Listed records Start Marker

Lemma signed_cases v :
  0 ≤ v mod 2 ^ w < 2 ^ (w - 1) ∧ signed w v = v mod 2 ^ w ∨
  2 ^ (w - 1) ≤ v mod 2 ^ w < 2 ^ w ∧ signed w v = v mod 2 ^ w - 2 ^ w.
Proof.
  pose proof pow2_half. pose proof (Z.mod_pos_bound v (2 ^ w) ltac:(lia)).
  unfold signed. destruct (Z.ltb_spec (v mod 2 ^ w) (2 ^ (w - 1))); lia.
Qed.

Lemma signed_one : signed w 1 = 1.
Proof. pose proof pow2_half. apply signed_small; lia. Qed.

Lemma eq_zero v : Cond.holds Cond.Eq w v 0 = (signed w v =? 0).
Proof.
  pose proof pow2_half. simpl. rewrite Zmod_0_l. destruct (signed_cases v) as [[? ->]|[? ->]]; [done|].
  rewrite !(proj2 (Z.eqb_neq _ _)); lia.
Qed.

Lemma eq_neg1 v : Cond.holds Cond.Eq w v (2 ^ w - 1) = (signed w v =? -1).
Proof.
  pose proof pow2_half. simpl. rewrite (Z.mod_small (2 ^ w - 1)) by lia.
  destruct (signed_cases v) as [[? ->]|[? ->]]; apply eq_true_iff_eq; rewrite !Z.eqb_eq; lia.
Qed.

Lemma safe_s_spec v :
  signed w (safe_s v) =
  if (signed w v =? 0) || (signed w v =? -1) then 1 else signed w v.
Proof.
  unfold safe_s. rewrite eq_zero, eq_neg1, signed_of_mod by lia.
  destruct (Z.eqb_spec (signed w v) 0) as [Hz|]; cbn [orb].
  - rewrite signed_of_mod, signed_one by lia. cbn [Z.eqb].
    by rewrite signed_of_mod, signed_one by lia.
  - rewrite signed_of_mod by lia. destruct (Z.eqb_spec (signed w v) (-1)).
    + apply signed_one.
    + by rewrite signed_of_mod by lia.
Qed.

Lemma quot_fits n d :
  - 2 ^ (w - 1) ≤ n < 2 ^ (w - 1) → d ≠ 0 → d ≠ -1 →
  - 2 ^ (w - 1) ≤ Z.quot n d < 2 ^ (w - 1).
Proof.
  intros Hn H0 H1. pose proof pow2_half. destruct (decide (d = 1)) as [->|].
  - by rewrite Z.quot_1_r.
  - assert (2 * Z.abs (Z.quot n d) ≤ Z.abs n) as Hq; [|lia].
    rewrite <- Z.quot_abs by done. etransitivity; [|apply (Z.mul_quot_le (Z.abs n) (Z.abs d)); lia].
    apply Z.mul_le_mono_nonneg_r; [apply Z.quot_pos|]; lia.
Qed.

Lemma wide_divs_safe u v :
  let d := signed w (safe_s v) in
  wide_divs w u ((signed w u / 2 ^ (w - 1)) mod 2 ^ w mod 2 ^ w) (safe_s v) =
  Some (Z.quot (signed w u) d mod 2 ^ w, Z.rem (signed w u) d mod 2 ^ w).
Proof.
  intros d. pose proof pow2_half.
  assert (signed w ((signed w u / 2 ^ (w - 1)) mod 2 ^ w mod 2 ^ w) * 2 ^ w + u mod 2 ^ w
    = signed w u) as Hn.
  { rewrite !signed_of_mod by lia. destruct (signed_cases u) as [[? ->]|[? ->]].
    - rewrite Z.div_small by lia. rewrite signed_small; lia.
    - assert ((u mod 2 ^ w - 2 ^ w) / 2 ^ (w - 1) = -1) as ->.
      { symmetry. apply (Z.div_unique_pos _ _ _ (u mod 2 ^ w - 2 ^ (w - 1))); lia. }
      rewrite signed_small; lia. }
  assert (d ≠ 0 ∧ d ≠ -1) as [Hd0 Hd1].
  { unfold d. rewrite safe_s_spec. destruct (Z.eqb_spec (signed w v) 0), (Z.eqb_spec (signed w v) (-1));
      simpl; lia. }
  pose proof (quot_fits (signed w u) d ltac:(apply signed_range; lia) Hd0 Hd1).
  unfold wide_divs. rewrite Hn. fold d. rewrite (proj2 (Z.eqb_neq _ _) Hd0).
  assert ((- 2 ^ (w - 1) <=? signed w u ÷ d) && (signed w u ÷ d <? 2 ^ (w - 1)) = true) as ->; [|done].
  apply andb_true_iff. split; [apply Z.leb_le|apply Z.ltb_lt]; lia.
Qed.

Lemma mod_eq_zero v : (v mod 2 ^ w =? 0) = (signed w v =? 0).
Proof. rewrite <- eq_zero. simpl. by rewrite Zmod_0_l. Qed.

Lemma rem_select u v :
  (if Cond.holds Cond.Eq w v (2 ^ w - 1) then 0
   else (if Cond.holds Cond.Eq w v 0 then u
         else Z.rem (signed w u) (signed w (safe_s v)) mod 2 ^ w mod 2 ^ w) mod 2 ^ w) mod 2 ^ w =
  rv_rem w u v.
Proof.
  pose proof pow2_half. unfold rv_rem. rewrite eq_zero, eq_neg1, safe_s_spec, mod_eq_zero.
  destruct (Z.eqb_spec (signed w v) 0) as [->|]; cbn [Z.eqb orb]; [by rewrite !Zmod_mod|].
  destruct (Z.eqb_spec (signed w v) (-1)) as [->|]; [|by rewrite !Zmod_mod].
  change (-1) with (- (1)). by rewrite Z.rem_opp_r, Z.rem_1_r by lia.
Qed.

Lemma quot_select u v :
  (if Cond.holds Cond.Eq w v (2 ^ w - 1) then (- u) mod 2 ^ w mod 2 ^ w
   else (if Cond.holds Cond.Eq w v 0 then 2 ^ w - 1
         else Z.quot (signed w u) (signed w (safe_s v)) mod 2 ^ w mod 2 ^ w) mod 2 ^ w) mod 2 ^ w =
  rv_div w u v.
Proof.
  pose proof pow2_half. unfold rv_div. rewrite eq_zero, eq_neg1, safe_s_spec, mod_eq_zero.
  destruct (Z.eqb_spec (signed w v) 0) as [->|]; cbn [Z.eqb orb].
  { rewrite Zmod_mod. apply Z.mod_small. lia. }
  destruct (Z.eqb_spec (signed w v) (-1)) as [->|]; [|by rewrite !Zmod_mod].
  rewrite !Zmod_mod. change (-1) with (- (1)). rewrite Z.quot_opp_r, Z.quot_1_r by lia.
  rewrite <- (Z.sub_0_l u), <- (Z.sub_0_l (signed w u)).
  rewrite <- (Zminus_mod_idemp_r 0 (signed w u)), signed_mod by lia. by rewrite Zminus_mod_idemp_r.
Qed.

Definition safe_u (v : Z) : Z := (if Cond.holds Cond.Eq w v 0 then 1 else v) mod 2 ^ w.

Lemma safe_u_spec v : safe_u v = if v mod 2 ^ w =? 0 then 1 else v mod 2 ^ w.
Proof.
  pose proof pow2_half. unfold safe_u. simpl. rewrite Zmod_0_l.
  destruct (v mod 2 ^ w =? 0); [apply Z.mod_small; lia|done].
Qed.

Lemma wide_divu_safe u v :
  wide_divu w u 0 (safe_u v) =
  Some (u mod 2 ^ w / safe_u v, u mod 2 ^ w mod safe_u v).
Proof.
  pose proof pow2_half. pose proof (Z.mod_pos_bound u (2 ^ w) ltac:(lia)).
  pose proof (Z.mod_pos_bound v (2 ^ w) ltac:(lia)).
  assert (0 < safe_u v < 2 ^ w) as Hd.
  { rewrite safe_u_spec. destruct (Z.eqb_spec (v mod 2 ^ w) 0); lia. }
  unfold wide_divu. rewrite Zmod_0_l, (Z.mod_small (safe_u v)) by lia. rewrite Z.mul_0_l, Z.add_0_l.
  rewrite (proj2 (Z.eqb_neq _ _)) by lia.
  rewrite (proj2 (Z.ltb_lt _ _)); [done|].
  apply Z.div_lt_upper_bound; [lia|]. nia.
Qed.

Lemma remu_select u v :
  (if Cond.holds Cond.Eq w v 0 then u else u mod 2 ^ w mod safe_u v mod 2 ^ w) mod 2 ^ w =
  rv_remu w u v.
Proof.
  pose proof pow2_half. unfold rv_remu. rewrite safe_u_spec. simpl. rewrite Zmod_0_l.
  destruct (Z.eqb_spec (v mod 2 ^ w) 0); [done|]. rewrite Zmod_mod. apply Z.mod_small.
  pose proof (Z.mod_pos_bound v (2 ^ w) ltac:(lia)).
  pose proof (Z.mod_pos_bound (u mod 2 ^ w) (v mod 2 ^ w) ltac:(lia)). lia.
Qed.

Lemma quotu_select u v :
  (if Cond.holds Cond.Eq w v 0 then 2 ^ w - 1 else (u mod 2 ^ w / safe_u v) mod 2 ^ w) mod 2 ^ w =
  rv_divu w u v.
Proof.
  pose proof pow2_half. unfold rv_divu. rewrite safe_u_spec. simpl. rewrite Zmod_0_l.
  destruct (Z.eqb_spec (v mod 2 ^ w) 0); [apply Z.mod_small; lia|].
  rewrite Zmod_mod. apply Z.mod_small.
  pose proof (Z.mod_pos_bound v (2 ^ w) ltac:(lia)).
  pose proof (Z.mod_pos_bound u (2 ^ w) ltac:(lia)).
  split; [apply Z.div_pos; lia|]. apply Z.div_lt_upper_bound; [lia|]. nia.
Qed.

(** The operands matter only modulo [2 ^ w]. *)
Lemma rv_division_mod u v :
  rv_div w (u mod 2 ^ w) (v mod 2 ^ w) = rv_div w u v ∧
  rv_rem w (u mod 2 ^ w) (v mod 2 ^ w) = rv_rem w u v ∧
  rv_divu w (u mod 2 ^ w) (v mod 2 ^ w) = rv_divu w u v ∧
  rv_remu w (u mod 2 ^ w) (v mod 2 ^ w) = rv_remu w u v.
Proof.
  unfold rv_div, rv_rem, rv_divu, rv_remu. by rewrite !signed_of_mod, !Zmod_mod by lia.
Qed.
End division.

(** Less room than there was. *)
Ltac solve_good :=
  eapply good_mono; [|eassumption]; repeat first [exact (le_n _) | apply le_S].

(** The end of a translation function: what is left is that the guest state reached is
    the one claimed. *)
Ltac finish :=
  split; [reflexivity|]; split; [reflexivity|];
  split; [eexists; solve_good|]; split; [reflexivity|];
  match goal with
  | H : repr _ ?g' _ |- repr _ ?g _ =>
      cbn [fst]; first [exact H | replace g with g'; [exact H|]]
  end.

Lemma u64_u64 v : u64 (u64 v) = u64 v.
Proof. apply u64_mod. Qed.

Ltac finish_leave :=
  rewrite ?u64_u64 in *;
  split; [reflexivity|]; split; [reflexivity|];
  split; [eexists; solve_good|]; split; [reflexivity|];
  split; [eassumption|]; cbn [fst]; try assumption.

(** ** Before and after an instruction *)

(** What a translated instruction that falls through leaves: [self] unchanged and the
    guest state [g]. *)
Definition falls (envp : Z) (d : Dc.t) (m : nat) (g : Guest.t) (b : bool) (d' : Dc.t) (c' : Context)
    (σ : state * ctl) : Prop :=
  b = true ∧ d' = d ∧ (∃ ts', good c' ts' m) ∧ σ.2 = Next ∧ repr envp g σ.1.

Definition reg (i : Z) : Prop := 0 ≤ i < 32.
Definition args_r (a : ArgsR.t) : Prop := reg (ArgsR.rd a) ∧ reg (ArgsR.rs1 a) ∧ reg (ArgsR.rs2 a).
Definition args_i (a : ArgsI.t) : Prop := reg (ArgsI.rd a) ∧ reg (ArgsI.rs1 a).
Definition args_s (a : ArgsS.t) : Prop := reg (ArgsS.rs1 a) ∧ reg (ArgsS.rs2 a).
Definition args_b (a : ArgsB.t) : Prop := reg (ArgsB.rs1 a) ∧ reg (ArgsB.rs2 a).
Definition args_shift (a : ArgsShift.t) : Prop := reg (ArgsShift.rd a) ∧ reg (ArgsShift.rs1 a).
Definition args_atomic (a : ArgsAtomic.t) : Prop :=
  reg (ArgsAtomic.rd a) ∧ reg (ArgsAtomic.rs1 a) ∧ reg (ArgsAtomic.rs2 a).

Lemma x_u64 envp g s i : repr envp g s → reg i → u64 (x g i) = x g i.
Proof. intros Hr Hi. apply mod_small_width. by eapply x_in_width. Qed.

(** [op] builds the binary op [o], which computes [f] at width [w]. *)
Definition computes (op : BinOp) (o : Opcode.t) (w : Z) (f : Z → Z → Z) : Prop :=
  op = (λ c ty d a b, emit_binary c o ty d a b) ∧
  nb_oargs (def o) = 1 ∧ nb_iargs (def o) = 2 ∧ nb_cargs (def o) = 0 ∧ o ≠ Opcode.SetLabel ∧
  ∀ a b, spec_binary o w a b = Some (f a b).

(** The state before each instruction. *)
Definition starts (envp : Z) (d : Dc.t) (c : Context) (m : nat) (g : Guest.t) (s : state) : Prop :=
  (∃ ts, good c ts (64 + m)) ∧ self_ok d ∧ repr envp g s.

Ltac start :=
  match goal with
  | H : starts _ _ _ _ _ _ |- _ =>
      let Hg := fresh "Hg" in
      let Hlen := fresh "Hlen" in
      let ts := fresh "ts" in
      let Hr := fresh "Hr" in
      let Hw := fresh "Hw" in
      destruct H as ([ts Hg] & ? & Hr); pose proof (repr_world _ _ _ Hr) as Hw; cbn [snd] in Hw;
      subst; pose proof (good_len _ _ _ Hg) as Hlen
  end.

(** [self.base.is_jmp = NoReturn] *)
Definition stopped (d : Dc.t) : Dc.t :=
  Dc.set_base d (DisasContextBase.set_is_jmp (Dc.base d) DisasJumpType.NoReturn).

Listed records End Marker

§ **Task directions**
Transcribe only, please, the lines from the first line of the records through the line with "wide_divs w u". Both of those lines are included.

§ **Worked solution**
Lemma signed_cases v :
  0 ≤ v mod 2 ^ w < 2 ^ (w - 1) ∧ signed w v = v mod 2 ^ w ∨
  2 ^ (w - 1) ≤ v mod 2 ^ w < 2 ^ w ∧ signed w v = v mod 2 ^ w - 2 ^ w.
Proof.
  pose proof pow2_half. pose proof (Z.mod_pos_bound v (2 ^ w) ltac:(lia)).
  unfold signed. destruct (Z.ltb_spec (v mod 2 ^ w) (2 ^ (w - 1))); lia.
Qed.

Lemma signed_one : signed w 1 = 1.
Proof. pose proof pow2_half. apply signed_small; lia. Qed.

Lemma eq_zero v : Cond.holds Cond.Eq w v 0 = (signed w v =? 0).
Proof.
  pose proof pow2_half. simpl. rewrite Zmod_0_l. destruct (signed_cases v) as [[? ->]|[? ->]]; [done|].
  rewrite !(proj2 (Z.eqb_neq _ _)); lia.
Qed.

Lemma eq_neg1 v : Cond.holds Cond.Eq w v (2 ^ w - 1) = (signed w v =? -1).
Proof.
  pose proof pow2_half. simpl. rewrite (Z.mod_small (2 ^ w - 1)) by lia.
  destruct (signed_cases v) as [[? ->]|[? ->]]; apply eq_true_iff_eq; rewrite !Z.eqb_eq; lia.
Qed.

Lemma safe_s_spec v :
  signed w (safe_s v) =
  if (signed w v =? 0) || (signed w v =? -1) then 1 else signed w v.
Proof.
  unfold safe_s. rewrite eq_zero, eq_neg1, signed_of_mod by lia.
  destruct (Z.eqb_spec (signed w v) 0) as [Hz|]; cbn [orb].
  - rewrite signed_of_mod, signed_one by lia. cbn [Z.eqb].
    by rewrite signed_of_mod, signed_one by lia.
  - rewrite signed_of_mod by lia. destruct (Z.eqb_spec (signed w v) (-1)).
    + apply signed_one.
    + by rewrite signed_of_mod by lia.
Qed.

Lemma quot_fits n d :
  - 2 ^ (w - 1) ≤ n < 2 ^ (w - 1) → d ≠ 0 → d ≠ -1 →
  - 2 ^ (w - 1) ≤ Z.quot n d < 2 ^ (w - 1).
Proof.
  intros Hn H0 H1. pose proof pow2_half. destruct (decide (d = 1)) as [->|].
  - by rewrite Z.quot_1_r.
  - assert (2 * Z.abs (Z.quot n d) ≤ Z.abs n) as Hq; [|lia].
    rewrite <- Z.quot_abs by done. etransitivity; [|apply (Z.mul_quot_le (Z.abs n) (Z.abs d)); lia].
    apply Z.mul_le_mono_nonneg_r; [apply Z.quot_pos|]; lia.
Qed.

Lemma wide_divs_safe u v :
  let d := signed w (safe_s v) in
  wide_divs w u ((signed w u / 2 ^ (w - 1)) mod 2 ^ w mod 2 ^ w) (safe_s v) =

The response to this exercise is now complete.